■ Instructions to follow ■
A single number is the answer: the count of lines in the records that hold the word "Hidle".

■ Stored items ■
-- Opening Marker --
Lemma dispatch_begin_ok s i c q h older : jobs_inv s -> j_workers s !! i = Some WIdle -> j_queue s = Dispatch c :: q ->
  exists s', dispatch_begin (set_queue s q) i c h older = Some s' /\ jobs_inv s'.
Proof.
  intros I Hi Hq. destruct (ji_take _ _ _ I Hq) as (Hr & _). pose proof (ji_counted _ I) as Hc.
  assert (Hidle : forall a, tally (serves a) (<[i := WIdle]> (j_workers s)) = tally (serves a) (j_workers s)) by (intros a; pose proof (tally_update (serves a) (j_workers s) i WIdle WIdle Hi); lia).
  destruct h as [| |clt]; cbn [dispatch_begin].
  - destruct (at_decref (j_conns s) (refs (set_queue s q)) c (jcounted_ext _ _ _ Hc (fun a => eq_sym (Hr a)))) as (m & Hm & Hcm). cbn [j_conns set_queue]. rewrite Hm. cbn [mbind option_bind]. eexists. split; [done|].
    apply (inv_taken s c q i WIdle m (j_latest s) (j_leaked s)); [done|done|done|done| |done|done]. eapply jcounted_ext; [exact Hcm|]. intros a. refs_unfold. rewrite Hidle. done.
  - eexists. split; [done|]. apply (inv_taken s c q i WIdle (j_conns s) (j_latest s) (c :: j_leaked s)); [done|done|done|done| |done|done].
    eapply jcounted_ext; [exact Hc|]. intros a. specialize (Hr a). refs_unfold. rewrite Hidle, tally_cons, Nat.eqb_sym, eqb_decide. lia.
  - set (s2 := set_worker (set_queue s q) i (WServe clt c)).
    assert (H2 : forall a, refs s2 a = refs s a).
    { intros a. rewrite (Hr a). pose proof (refs_worker (set_queue s q) i WIdle (WServe clt c) a Hi) as Hw. cbn [serves] in Hw. rewrite eqb_decide in Hw. unfold bump. unfold s2. lia. }
    pose proof (jcounted_ext _ _ (refs s2) Hc H2) as Hc2. destruct (Z.eqb_spec clt 0) as [->|Hne].
    + cbn [mbind option_bind]. eexists. split; [done|]. by apply (inv_taken s c q i (WServe 0 c) (j_conns s) (j_latest s) (j_leaked s)); [| | | | |done|intros ? ? [= <- _]].
    + rewrite save_latest_worker. fold s2.
      assert (Hpos : (0 < refs s2 c)%nat) by (rewrite H2, Hr; unfold bump; rewrite decide_True by done; lia).
      destruct (save_latest_ok s2 clt c older Hc2 Hpos) as (m & l & Hsl & Hcm & Hs & Hk).
      { intros d Hd _ ->. assert (0 < latest_count (j_latest s) c)%nat by (by eapply latest_pos). rewrite H2, Hr. refs_unfold. destruct (decide (c = c)); [lia|done]. }
      rewrite Hsl. eexists. split; [done|]. apply (inv_taken s c q i (WServe clt c) m l (j_leaked s)); [done|done|done|done|exact Hcm|exact Hk|by intros ? ? [= <- _]].
Qed.

Lemma serving_refs s i clt c : j_workers s !! i = Some (WServe clt c) -> (0 < refs s c)%nat.
Proof.
  intros Hi. assert (0 < tally (serves c) (j_workers s))%nat by (apply tally_pos; exists i, (WServe clt c); split; [done|apply Nat.eqb_refl]). unfold refs. lia.
Qed.

(** A worker that serves goes on; only the connections change. *)
Lemma inv_serving s i clt c w' m : jobs_inv s -> j_workers s !! i = Some (WServe clt c) -> w' = WIdle \/ (exists d, w' = WServe clt d) ->
  jcounted m (refs (set_worker s i w')) -> jobs_inv (set_worker (set_conns s m) i w').
Proof.
  intros I Hi Hw Hc. split; [exact Hc|exact (ji_arriving _ I)| |].
  - cbn. intros j clt' d Hj Hclt. destruct (decide (i = j)) as [<-|Hne].
    + rewrite list_lookup_insert_eq in Hj by (by eapply lookup_lt_Some). injection Hj as ->. destruct Hw as [|[d' [= -> _]]]; [done|]. by eapply (ji_latest _ I).
    + rewrite list_lookup_insert_ne in Hj by done. by eapply (ji_latest _ I).
  - apply (ji_queue_worker s i (WServe clt c) w'); [done|done|done|]. by destruct Hw as [->|[? ->]].
Qed.

Lemma dispatch_end_ok s i clt c : jobs_inv s -> j_workers s !! i = Some (WServe clt c) -> exists s', dispatch_end s i c = Some s' /\ jobs_inv s'.
Proof.
  intros I Hi. unfold dispatch_end. destruct (at_decref (j_conns s) (refs (set_worker s i WIdle)) c) as (m & Hm & Hcm).
  - eapply jcounted_ext; [apply (ji_counted _ I)|]. intros a. pose proof (refs_worker s i _ WIdle a Hi) as Hw. cbn [serves] in Hw. rewrite eqb_decide in Hw. unfold bump. lia.
  - rewrite Hm. cbn. eexists. split; [done|]. eapply inv_serving; [done|exact Hi|by left|done].
Qed.

Lemma latest_conn_ok s i clt c : jobs_inv s -> j_workers s !! i = Some (WServe clt c) -> is_Some (j_latest s !! clt) \/ (ref_dead <$> j_conns s !! c) = Some false ->
  exists s' d, latest_conn s clt c = Some (s', d) /\ jobs_inv (set_worker s' i (WServe clt d)).
Proof.
  intros I Hi Hcase. unfold latest_conn. destruct (jcounted_alive _ _ c (ji_counted _ I) (serving_refs _ _ _ _ Hi)) as (x & Hx & _ & _). rewrite Hx in *. cbn [mbind option_bind].
  assert (Hstay : jobs_inv (set_worker s i (WServe clt c))).
  { destruct s as [m t l q ws r st lk ar]. unfold set_worker. cbn in *. by rewrite list_insert_id. }
  destruct (ref_dead x) eqn:Hdead; cbn [andb]; [|by eexists _, _]. case_bool_decide as Hl; cbn [negb]; [by eexists _, _|].
  assert (Hlt : is_Some (j_latest s !! clt)) by (destruct Hcase as [|Hd]; [done|by cbn in Hd; congruence]). destruct Hlt as [d Hd].
  destruct (at_decref (j_conns s) (refs (set_worker s i WIdle)) c) as (m & Hm & Hcm).
  { eapply jcounted_ext; [apply (ji_counted _ I)|]. intros a. pose proof (refs_worker s i _ WIdle a Hi) as Hw. cbn [serves] in Hw. rewrite eqb_decide in Hw. unfold bump. lia. }
  rewrite Hm, Hd. cbn [mbind option_bind]. destruct (at_incref m (refs (set_worker s i WIdle)) d Hcm) as (m' & Hm' & Hcm').
  { pose proof (latest_pos _ _ _ Hd). refs_unfold. lia. }
  rewrite Hm'. cbn [mbind option_bind]. eexists _, _. split; [done|]. eapply inv_serving; [done|exact Hi|right; by exists d|]. eapply jcounted_ext; [exact Hcm'|]. intros a.
  pose proof (refs_worker s i _ WIdle a Hi) as Hw. pose proof (refs_worker s i _ (WServe clt d) a Hi) as Hw'. cbn [serves] in Hw, Hw'. rewrite eqb_decide in Hw. rewrite (eqb_decide a c), (eqb_decide a d) in Hw'. unfold bump. lia.
Qed.

(** Only a client that [conns_] has no connection for meets the null pointer. *)
Lemma latest_conn_null s clt c s' d : latest_conn s clt c = Some (s', d) -> is_Some (j_latest s !! clt) \/ (ref_dead <$> j_conns s !! c) = Some false.
Proof.
  unfold latest_conn. destruct (j_conns s !! c) as [x|]; [|done]. cbn. destruct (ref_dead x); [|by right]. destruct (j_latest s !! clt) as [y|]; [by left; eexists|]. cbn.
  by destruct (at_conn (j_conns s) c decref).
Qed.

(** A connection leaves the table. *)
Lemma inv_table s c m : jobs_inv s -> c ∈ j_table s -> jcounted m (fun a => refs s a - if decide (a = c) then 1 else 0)%nat ->
  jobs_inv (Srv m (j_table s ∖ {[c]}) (j_latest s) (j_queue s) (j_workers s) (j_reachable s) (j_stopping s) (j_leaked s) (j_arriving s)).
Proof.
  intros [H1 Ha H2 H3] Hc Hm. split; [|done|done|done]. eapply jcounted_ext; [exact Hm|]. intros a. refs_unfold. destruct (decide (a = c)) as [->|Hne].
  - rewrite decide_False by set_solver. rewrite decide_True by done. lia.
  - assert (a ∈ j_table s ∖ {[c]} <-> a ∈ j_table s) as E by set_solver. destruct (decide (a ∈ j_table s)); [rewrite decide_True by tauto|rewrite decide_False by tauto]; lia.
Qed.

Lemma table_bump s c : c ∈ j_table s -> forall a, bump (fun a => refs s a - if decide (a = c) then 1 else 0)%nat c a = refs s a.
Proof. intros Hc a. unfold bump. pose proof (refs_table _ _ Hc). case_decide; subst; lia. Qed.

Lemma collect_conn_ok s c : jobs_inv s -> c ∈ j_table s -> exists s', collect_conn s c = Some s' /\ jobs_inv s'.
Proof.
  intros I Hc. unfold collect_conn. destruct (jcounted_alive _ _ c (ji_counted _ I) (refs_table _ _ Hc)) as (x & Hx & _). rewrite Hx. cbn [mbind option_bind].
  destruct (ref_dead x && (refno x =? 1)); [|by eexists]. destruct (at_decref (j_conns s) (fun a => refs s a - if decide (a = c) then 1 else 0)%nat c) as (m & Hm & Hcm).
  { eapply jcounted_ext; [apply (ji_counted _ I)|]. by apply table_bump. }
  rewrite Hm. cbn. eexists. split; [done|]. by apply inv_table.
Qed.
-- Closing Marker --
■ Completed task ■
3